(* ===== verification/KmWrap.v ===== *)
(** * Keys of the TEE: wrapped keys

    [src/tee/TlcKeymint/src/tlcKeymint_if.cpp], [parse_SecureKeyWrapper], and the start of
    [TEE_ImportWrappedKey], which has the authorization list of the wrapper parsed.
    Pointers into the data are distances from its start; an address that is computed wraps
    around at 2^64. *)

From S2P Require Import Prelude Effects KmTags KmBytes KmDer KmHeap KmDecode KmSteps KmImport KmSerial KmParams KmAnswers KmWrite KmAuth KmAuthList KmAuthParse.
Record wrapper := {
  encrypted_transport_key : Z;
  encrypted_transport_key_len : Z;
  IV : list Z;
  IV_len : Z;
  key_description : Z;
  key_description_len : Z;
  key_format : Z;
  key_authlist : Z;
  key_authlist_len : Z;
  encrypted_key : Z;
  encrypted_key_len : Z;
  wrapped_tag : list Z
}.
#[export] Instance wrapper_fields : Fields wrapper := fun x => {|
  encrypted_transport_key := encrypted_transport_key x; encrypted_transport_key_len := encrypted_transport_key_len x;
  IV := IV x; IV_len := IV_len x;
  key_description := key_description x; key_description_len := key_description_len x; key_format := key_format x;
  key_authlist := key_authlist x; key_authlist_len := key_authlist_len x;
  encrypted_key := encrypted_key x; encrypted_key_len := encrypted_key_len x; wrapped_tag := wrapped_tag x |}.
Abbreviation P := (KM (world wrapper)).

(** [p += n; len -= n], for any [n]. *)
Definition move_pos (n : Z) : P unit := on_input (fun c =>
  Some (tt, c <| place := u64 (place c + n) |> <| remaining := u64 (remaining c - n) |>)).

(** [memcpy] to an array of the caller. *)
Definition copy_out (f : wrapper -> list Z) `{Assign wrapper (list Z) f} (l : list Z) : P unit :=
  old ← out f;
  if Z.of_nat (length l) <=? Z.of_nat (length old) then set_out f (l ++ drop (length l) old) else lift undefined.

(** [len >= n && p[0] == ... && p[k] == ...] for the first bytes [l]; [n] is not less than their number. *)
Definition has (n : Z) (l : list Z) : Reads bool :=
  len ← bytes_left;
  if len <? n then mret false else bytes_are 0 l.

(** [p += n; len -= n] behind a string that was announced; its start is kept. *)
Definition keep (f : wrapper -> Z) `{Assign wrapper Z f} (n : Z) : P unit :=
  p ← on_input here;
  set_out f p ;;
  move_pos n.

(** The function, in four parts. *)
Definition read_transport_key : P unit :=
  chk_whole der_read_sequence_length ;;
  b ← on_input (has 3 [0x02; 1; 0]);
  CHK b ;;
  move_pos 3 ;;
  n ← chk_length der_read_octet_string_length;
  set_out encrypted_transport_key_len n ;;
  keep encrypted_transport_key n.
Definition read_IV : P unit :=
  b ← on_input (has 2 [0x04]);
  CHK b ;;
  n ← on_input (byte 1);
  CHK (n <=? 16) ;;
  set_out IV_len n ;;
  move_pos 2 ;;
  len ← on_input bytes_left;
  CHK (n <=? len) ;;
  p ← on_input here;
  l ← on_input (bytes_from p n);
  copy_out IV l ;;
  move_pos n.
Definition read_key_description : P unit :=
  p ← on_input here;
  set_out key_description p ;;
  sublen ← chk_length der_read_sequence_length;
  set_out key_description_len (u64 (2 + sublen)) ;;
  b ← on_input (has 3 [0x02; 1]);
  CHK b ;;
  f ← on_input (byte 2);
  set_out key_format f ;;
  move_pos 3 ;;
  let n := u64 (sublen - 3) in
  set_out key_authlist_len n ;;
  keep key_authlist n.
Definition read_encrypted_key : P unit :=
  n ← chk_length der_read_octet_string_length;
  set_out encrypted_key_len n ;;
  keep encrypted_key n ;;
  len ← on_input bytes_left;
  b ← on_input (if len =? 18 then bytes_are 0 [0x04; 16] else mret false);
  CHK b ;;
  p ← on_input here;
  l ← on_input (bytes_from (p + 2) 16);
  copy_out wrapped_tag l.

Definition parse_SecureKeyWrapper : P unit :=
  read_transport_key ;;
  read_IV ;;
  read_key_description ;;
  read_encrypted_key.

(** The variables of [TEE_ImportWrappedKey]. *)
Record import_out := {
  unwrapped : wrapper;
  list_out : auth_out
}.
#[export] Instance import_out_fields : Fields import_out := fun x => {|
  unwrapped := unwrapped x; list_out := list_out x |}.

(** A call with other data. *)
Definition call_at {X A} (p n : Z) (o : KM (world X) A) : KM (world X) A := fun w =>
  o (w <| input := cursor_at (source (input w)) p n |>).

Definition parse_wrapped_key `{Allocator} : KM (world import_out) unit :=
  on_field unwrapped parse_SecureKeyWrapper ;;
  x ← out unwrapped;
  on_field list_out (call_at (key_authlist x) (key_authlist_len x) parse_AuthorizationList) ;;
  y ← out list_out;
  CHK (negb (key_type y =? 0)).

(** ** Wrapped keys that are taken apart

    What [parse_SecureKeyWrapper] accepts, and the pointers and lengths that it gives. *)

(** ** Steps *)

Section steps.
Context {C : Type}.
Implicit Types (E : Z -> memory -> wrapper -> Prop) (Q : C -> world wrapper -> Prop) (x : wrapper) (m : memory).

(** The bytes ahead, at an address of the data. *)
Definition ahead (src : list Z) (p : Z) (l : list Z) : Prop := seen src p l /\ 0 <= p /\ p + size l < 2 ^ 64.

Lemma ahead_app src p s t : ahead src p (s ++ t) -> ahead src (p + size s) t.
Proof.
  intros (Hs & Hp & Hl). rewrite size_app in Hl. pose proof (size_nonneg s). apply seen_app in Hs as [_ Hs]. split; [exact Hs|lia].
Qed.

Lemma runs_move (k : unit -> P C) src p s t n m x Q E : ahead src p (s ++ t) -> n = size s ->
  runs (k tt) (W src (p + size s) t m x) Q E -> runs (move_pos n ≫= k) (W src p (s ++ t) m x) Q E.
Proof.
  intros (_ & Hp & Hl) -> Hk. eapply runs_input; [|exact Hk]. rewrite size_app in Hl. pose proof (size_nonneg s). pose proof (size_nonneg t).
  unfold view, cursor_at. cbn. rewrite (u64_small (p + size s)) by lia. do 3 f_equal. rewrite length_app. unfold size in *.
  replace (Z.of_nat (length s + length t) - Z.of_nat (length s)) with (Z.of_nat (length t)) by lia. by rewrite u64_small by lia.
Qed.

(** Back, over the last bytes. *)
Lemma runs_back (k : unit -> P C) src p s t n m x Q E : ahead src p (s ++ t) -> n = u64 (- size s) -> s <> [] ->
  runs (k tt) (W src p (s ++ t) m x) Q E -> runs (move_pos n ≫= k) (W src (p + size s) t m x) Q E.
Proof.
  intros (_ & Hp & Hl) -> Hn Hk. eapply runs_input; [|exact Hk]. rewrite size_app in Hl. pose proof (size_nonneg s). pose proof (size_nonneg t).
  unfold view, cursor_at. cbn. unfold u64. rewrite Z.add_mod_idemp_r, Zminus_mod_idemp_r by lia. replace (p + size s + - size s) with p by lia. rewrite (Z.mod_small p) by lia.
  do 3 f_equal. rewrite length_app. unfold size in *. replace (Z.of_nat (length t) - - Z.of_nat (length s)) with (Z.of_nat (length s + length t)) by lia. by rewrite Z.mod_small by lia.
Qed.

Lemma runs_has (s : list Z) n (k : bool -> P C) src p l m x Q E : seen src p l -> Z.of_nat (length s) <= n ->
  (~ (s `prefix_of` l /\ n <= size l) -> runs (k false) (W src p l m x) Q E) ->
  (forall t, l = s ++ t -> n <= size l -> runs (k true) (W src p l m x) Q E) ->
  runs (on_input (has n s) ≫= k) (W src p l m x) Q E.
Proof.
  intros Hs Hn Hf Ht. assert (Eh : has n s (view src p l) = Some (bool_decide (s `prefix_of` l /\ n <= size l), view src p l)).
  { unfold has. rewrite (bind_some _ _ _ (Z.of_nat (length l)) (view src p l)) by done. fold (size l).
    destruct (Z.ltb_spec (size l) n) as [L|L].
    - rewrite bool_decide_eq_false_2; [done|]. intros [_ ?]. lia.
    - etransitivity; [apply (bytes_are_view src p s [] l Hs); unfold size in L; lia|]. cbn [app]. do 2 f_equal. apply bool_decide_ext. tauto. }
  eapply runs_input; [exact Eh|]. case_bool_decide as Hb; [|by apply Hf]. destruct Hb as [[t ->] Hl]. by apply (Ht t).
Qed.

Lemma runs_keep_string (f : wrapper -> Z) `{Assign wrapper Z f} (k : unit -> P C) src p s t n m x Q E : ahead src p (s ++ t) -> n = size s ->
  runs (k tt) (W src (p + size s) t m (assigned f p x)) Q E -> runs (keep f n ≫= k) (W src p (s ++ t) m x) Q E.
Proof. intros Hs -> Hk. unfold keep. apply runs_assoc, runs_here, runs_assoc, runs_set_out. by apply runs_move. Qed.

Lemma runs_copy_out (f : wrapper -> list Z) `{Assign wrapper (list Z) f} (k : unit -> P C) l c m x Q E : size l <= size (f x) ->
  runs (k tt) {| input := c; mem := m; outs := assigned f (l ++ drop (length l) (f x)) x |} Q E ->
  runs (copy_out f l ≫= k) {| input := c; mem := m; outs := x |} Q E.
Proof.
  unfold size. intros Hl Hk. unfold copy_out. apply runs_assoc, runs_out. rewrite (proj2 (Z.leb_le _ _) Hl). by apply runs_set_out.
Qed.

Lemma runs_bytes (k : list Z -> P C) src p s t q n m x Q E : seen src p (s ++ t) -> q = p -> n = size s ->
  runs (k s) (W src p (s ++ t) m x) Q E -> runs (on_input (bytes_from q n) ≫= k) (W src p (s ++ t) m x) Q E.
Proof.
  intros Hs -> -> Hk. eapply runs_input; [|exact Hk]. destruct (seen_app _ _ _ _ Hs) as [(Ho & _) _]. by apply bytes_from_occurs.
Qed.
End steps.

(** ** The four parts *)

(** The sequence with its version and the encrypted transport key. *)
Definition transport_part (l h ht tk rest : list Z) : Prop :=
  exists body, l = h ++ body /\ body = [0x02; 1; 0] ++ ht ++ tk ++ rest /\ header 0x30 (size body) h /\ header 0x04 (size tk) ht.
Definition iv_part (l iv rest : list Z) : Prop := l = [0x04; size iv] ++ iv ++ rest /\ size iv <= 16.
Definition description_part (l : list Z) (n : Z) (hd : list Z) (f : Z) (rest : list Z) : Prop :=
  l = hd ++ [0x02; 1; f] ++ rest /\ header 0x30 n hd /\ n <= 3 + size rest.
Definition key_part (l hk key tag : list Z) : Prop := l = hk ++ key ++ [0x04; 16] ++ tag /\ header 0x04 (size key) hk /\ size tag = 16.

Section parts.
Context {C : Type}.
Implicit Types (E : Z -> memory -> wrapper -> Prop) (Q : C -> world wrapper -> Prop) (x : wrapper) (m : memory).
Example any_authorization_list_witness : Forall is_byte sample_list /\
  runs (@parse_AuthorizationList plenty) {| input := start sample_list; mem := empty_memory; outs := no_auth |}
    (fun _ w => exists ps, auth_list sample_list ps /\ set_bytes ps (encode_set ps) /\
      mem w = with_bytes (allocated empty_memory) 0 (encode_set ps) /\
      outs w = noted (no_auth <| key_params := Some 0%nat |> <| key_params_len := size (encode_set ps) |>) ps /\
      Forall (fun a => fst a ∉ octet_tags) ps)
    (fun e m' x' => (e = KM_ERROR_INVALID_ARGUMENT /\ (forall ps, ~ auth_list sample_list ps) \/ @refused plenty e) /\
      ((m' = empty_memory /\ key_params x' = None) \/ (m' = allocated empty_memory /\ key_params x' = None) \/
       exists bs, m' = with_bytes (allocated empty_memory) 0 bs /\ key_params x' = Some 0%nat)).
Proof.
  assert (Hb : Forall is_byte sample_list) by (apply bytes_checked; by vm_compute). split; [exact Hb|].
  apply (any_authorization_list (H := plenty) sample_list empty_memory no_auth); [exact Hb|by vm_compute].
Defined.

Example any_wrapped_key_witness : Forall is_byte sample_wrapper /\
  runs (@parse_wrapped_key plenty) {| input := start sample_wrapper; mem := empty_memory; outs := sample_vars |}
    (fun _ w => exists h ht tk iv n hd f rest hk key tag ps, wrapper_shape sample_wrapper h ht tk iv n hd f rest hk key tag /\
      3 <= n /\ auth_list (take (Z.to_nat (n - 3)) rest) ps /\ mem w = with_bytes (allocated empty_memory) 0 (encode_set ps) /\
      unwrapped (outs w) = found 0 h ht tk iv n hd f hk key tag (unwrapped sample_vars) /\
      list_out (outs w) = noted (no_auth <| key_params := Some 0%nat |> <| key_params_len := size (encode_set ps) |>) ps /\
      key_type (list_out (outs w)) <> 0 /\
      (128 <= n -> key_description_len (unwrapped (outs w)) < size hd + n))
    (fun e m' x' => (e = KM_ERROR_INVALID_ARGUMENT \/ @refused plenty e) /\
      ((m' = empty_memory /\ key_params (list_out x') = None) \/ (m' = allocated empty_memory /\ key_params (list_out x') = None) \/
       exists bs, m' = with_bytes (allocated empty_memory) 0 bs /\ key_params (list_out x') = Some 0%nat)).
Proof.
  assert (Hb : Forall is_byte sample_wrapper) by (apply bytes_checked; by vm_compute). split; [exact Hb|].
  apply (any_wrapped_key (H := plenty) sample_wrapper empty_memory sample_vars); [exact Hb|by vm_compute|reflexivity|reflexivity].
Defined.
********************
#### WHAT IS NEEDED:
Reproduce the records above line by line, without any change, up to and including the line that holds "key_authlist : Z;".

#### TASK RESPONSE:
(* ===== verification/KmWrap.v ===== *)
(** * Keys of the TEE: wrapped keys

    [src/tee/TlcKeymint/src/tlcKeymint_if.cpp], [parse_SecureKeyWrapper], and the start of
    [TEE_ImportWrappedKey], which has the authorization list of the wrapper parsed.
    Pointers into the data are distances from its start; an address that is computed wraps
    around at 2^64. *)

From S2P Require Import Prelude Effects KmTags KmBytes KmDer KmHeap KmDecode KmSteps KmImport KmSerial KmParams KmAnswers KmWrite KmAuth KmAuthList KmAuthParse.
Record wrapper := {
  encrypted_transport_key : Z;
  encrypted_transport_key_len : Z;
  IV : list Z;
  IV_len : Z;
  key_description : Z;
  key_description_len : Z;
  key_format : Z;
  key_authlist : Z;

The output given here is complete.